The Fulbright Program has served to strengthen international relations for seventy-five years. The Fulbright Commission in Ireland’s vision of inspiring minds to create a global culture of understanding is more important than ever in today’s increasingly polarised world.

This year’s Irish awardees will undertake research, teaching and study in the USA spanning many disciplines. They will address pressing societal issues, engage with US society, and share their knowledge when they return home.

A senior lecturer in Architecture from the School of Natural and Built Environment at Queen’s, Dr Nuala Flood’s research focuses on codesign methods for spatial adaptation to the climate emergency. As a Fulbright-EPA Scholar, Dr Flood will work with the Urban Systems Lab at Parsons School of Design to explore explore innovative codesign methods to support the cultivation of place-based climate resilience.

Dr Claire Potter is a Specialty Trainee in General Adult and Old Age Psychiatry and ICAT Fellow from the Centre for Public Health at Queen’s University Belfast. Dr Potter’s research involves studying life course impact of stress and negative psychological experiences on biological and cognitive ageing across ageing cohorts. As a Fulbright Student Awardee to the Institute of Social Research, University of Michigan, Dr Potter will explore this further in the longitudinal Health and Retirement Study (HRS) gaining additional technical and analytical skills to develop longstanding collaborations with global ageing researchers.

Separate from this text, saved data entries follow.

Lemma inherited_not_proto_key k :
  object_prototype_get ProtoObjectPrototype k <> JsObjectPrototype ->
  proto_key k = false.
Proof.
  unfold object_prototype_get, proto_key.
  destruct (legacy_proto && str_eqb k PROTO); [|reflexivity].
  intros H. exfalso. apply H. reflexivity.
Qed.

Lemma count_step_other property stats t a :
  a <> [] -> property t <> Some a ->
  stat_own (count_step property stats t) a = stat_own stats a.
Proof.
  intros Ha Hne. unfold count_step. destruct (property t) as [k|]; [|reflexivity].
  simpl. destruct (nonempty k); [|reflexivity].
  apply stat_set_other. intros ->. contradiction Hne. reflexivity.
Qed.

Lemma count_fold_plain property a tasks :
  a <> [] -> object_prototype_get ProtoObjectPrototype a = JsUndefined ->
  forall stats n,
    stat_own stats a = count_value n ->
    stat_own (fold_left (count_step property) tasks stats) a
    = count_value (n + tasks_with property a tasks).
Proof.
  intros Ha Hget.
  assert (Hk : proto_key a = false).
  { apply inherited_not_proto_key. rewrite Hget. discriminate. }
  induction tasks as [|t tasks IH]; intros stats n Hn.
  - simpl. unfold tasks_with. simpl. rewrite Nat.add_0_r. exact Hn.
  - simpl fold_left. destruct (decide (property t = Some a)) as [E|E].
    + rewrite (tasks_with_hit property a t tasks E).
      rewrite <- Nat.add_succ_comm. apply IH.
      unfold count_step. rewrite E. simpl.
      destruct a as [|c a]; [contradiction|]. simpl.
      rewrite (stat_set_hit _ _ _ Hk). unfold stat_next. rewrite Hn, Hget.
      destruct n as [|n]; simpl; [reflexivity|].
      do 2 f_equal. lia.
    + rewrite (tasks_with_miss property a t tasks E). apply IH.
      rewrite (count_step_other property stats t a Ha E). exact Hn.
Qed.

Lemma count_fold_text property a f tasks :
  a <> [] -> object_prototype_get ProtoObjectPrototype a = JsFunction f ->
  forall stats n,
    stat_own stats a = text_value (function_source f) n ->
    stat_own (fold_left (count_step property) tasks stats) a
    = text_value (function_source f) (n + tasks_with property a tasks).
Proof.
  intros Ha Hget.
  assert (Hk : proto_key a = false).
  { apply inherited_not_proto_key. rewrite Hget. discriminate. }
  induction tasks as [|t tasks IH]; intros stats n Hn.
  - simpl. unfold tasks_with. simpl. rewrite Nat.add_0_r. exact Hn.
  - simpl fold_left. destruct (decide (property t = Some a)) as [E|E].
    + rewrite (tasks_with_hit property a t tasks E).
      rewrite <- Nat.add_succ_comm. apply IH.
      unfold count_step. rewrite E. simpl.
      destruct a as [|c a]; [contradiction|]. simpl.
      rewrite (stat_set_hit _ _ _ Hk). unfold stat_next. rewrite Hn, Hget.
      destruct n as [|n]; [reflexivity|]. unfold text_value.
      assert (Hne : nonempty (function_source f ++ repeat 49%N (S n)) = true)
        by (destruct (function_source f); reflexivity).
      rewrite Hne. do 2 f_equal. rewrite <- app_assoc. f_equal.
      change (u16 "1") with [49%N]. rewrite <- repeat_cons. reflexivity.
    + rewrite (tasks_with_miss property a t tasks E). apply IH.
      rewrite (count_step_other property stats t a Ha E). exact Hn.
Qed.

Lemma count_by_get property label tasks a :
  a <> label ->
  stat_own (count_by property label tasks) a
  = stat_own (fold_left (count_step property) tasks []) a.
Proof.
  intros Hne. unfold count_by.
  destruct (Nat.ltb 0 _); [|reflexivity].
  apply stat_set_other. congruence.
Qed.

Lemma count_by_label property label tasks :
  label <> PROTO -> tasks_without property tasks <> 0%nat ->
  stat_own (count_by property label tasks) label
  = Some (StatCount (N.of_nat (tasks_without property tasks))).
Proof.
  intros Hl Hm. unfold count_by. fold (tasks_without property tasks).
  destruct (Nat.ltb_spec 0 (tasks_without property tasks)) as [_|H]; [|lia].
  apply stat_set_hit, proto_key_other, Hl.
Qed.

(** X11.  The statistics count the tasks by assignee text and by bucket
    name.  Under a name that [Object.prototype] has no property for, the
    object holds the number of tasks with that name, and nothing when
    there is none; under the label for the tasks without a name it holds
    their number when there is one. *)
Theorem statistics_counts tasks :
  (forall a,
     a <> [] -> a <> u16 "[Unassigned]" ->
     object_prototype_get ProtoObjectPrototype a = JsUndefined ->
     stat_own (getAssigneeStatistics tasks) a
     = count_value (tasks_with assignee a tasks))
  /\ (tasks_without assignee tasks <> 0%nat ->
      stat_own (getAssigneeStatistics tasks) (u16 "[Unassigned]")
      = Some (StatCount (N.of_nat (tasks_without assignee tasks))))
  /\ (forall a,
        a <> [] -> a <> u16 "[No Bucket]" ->
        object_prototype_get ProtoObjectPrototype a = JsUndefined ->
        stat_own (getBucketStatistics tasks) a
        = count_value (tasks_with bucketName a tasks))
  /\ (tasks_without bucketName tasks <> 0%nat ->
      stat_own (getBucketStatistics tasks) (u16 "[No Bucket]")
      = Some (StatCount (N.of_nat (tasks_without bucketName tasks)))).
Proof.
  split; [|split; [|split]].
  - intros a Ha Hl Hget. unfold getAssigneeStatistics.
    rewrite (count_by_get _ _ _ _ Hl).
    exact (count_fold_plain assignee a tasks Ha Hget [] 0 eq_refl).
  - apply count_by_label. vm_compute. discriminate.
  - intros a Ha Hl Hget. unfold getBucketStatistics.
    rewrite (count_by_get _ _ _ _ Hl).
    exact (count_fold_plain bucketName a tasks Ha Hget [] 0 eq_refl).
  - apply count_by_label. vm_compute. discriminate.
Qed.

(** X12.  Under a name that is a function of [Object.prototype], such as
    [constructor] or [toString], the statistics hold no number: the first
    task with the name stores the text of the function followed by [1],
    and each further task appends another [1]. *)
Theorem statistics_of_inherited_names tasks a f :
  a <> [] -> object_prototype_get ProtoObjectPrototype a = JsFunction f ->
  stat_own (getAssigneeStatistics tasks) a
  = text_value (function_source f) (tasks_with assignee a tasks)
  /\ stat_own (getBucketStatistics tasks) a
     = text_value (function_source f) (tasks_with bucketName a tasks).
Proof.
  intros Ha Hget.
  assert (Hl : forall label,
            object_prototype_get ProtoObjectPrototype label = JsUndefined -> a <> label).
  { intros label Hu ->. rewrite Hu in Hget. discriminate. }
  split.
  - unfold getAssigneeStatistics. rewrite count_by_get.
    + exact (count_fold_text assignee a f tasks Ha Hget [] 0 eq_refl).
    + apply Hl. unfold object_prototype_get.
      rewrite (str_eqb_neq (u16 "[Unassigned]") PROTO) by (vm_compute; discriminate).
      rewrite andb_false_r. reflexivity.
  - unfold getBucketStatistics. rewrite count_by_get.
    + exact (count_fold_text bucketName a f tasks Ha Hget [] 0 eq_refl).
    + apply Hl. unfold object_prototype_get.
      rewrite (str_eqb_neq (u16 "[No Bucket]") PROTO) by (vm_compute; discriminate).
      rewrite andb_false_r. reflexivity.
Qed.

Professor Diane Negra, Chair of the Fulbright Commission Ireland Board, said: “The Commission Board congratulates the 40 awardees travelling to the U.S. in the coming year and wishes them an enjoyable and successful Fulbright experience. They are joining a very vibrant network and will benefit from the professional recognition of being a Fulbright awardee. The excellence and expertise of Fulbright recipients continues to develop after 65 years of Irish-US exchange, as they continue Senator Fulbright’s vision of creating a global culture of understanding that can erode mistrust that has historically set nations against one another.”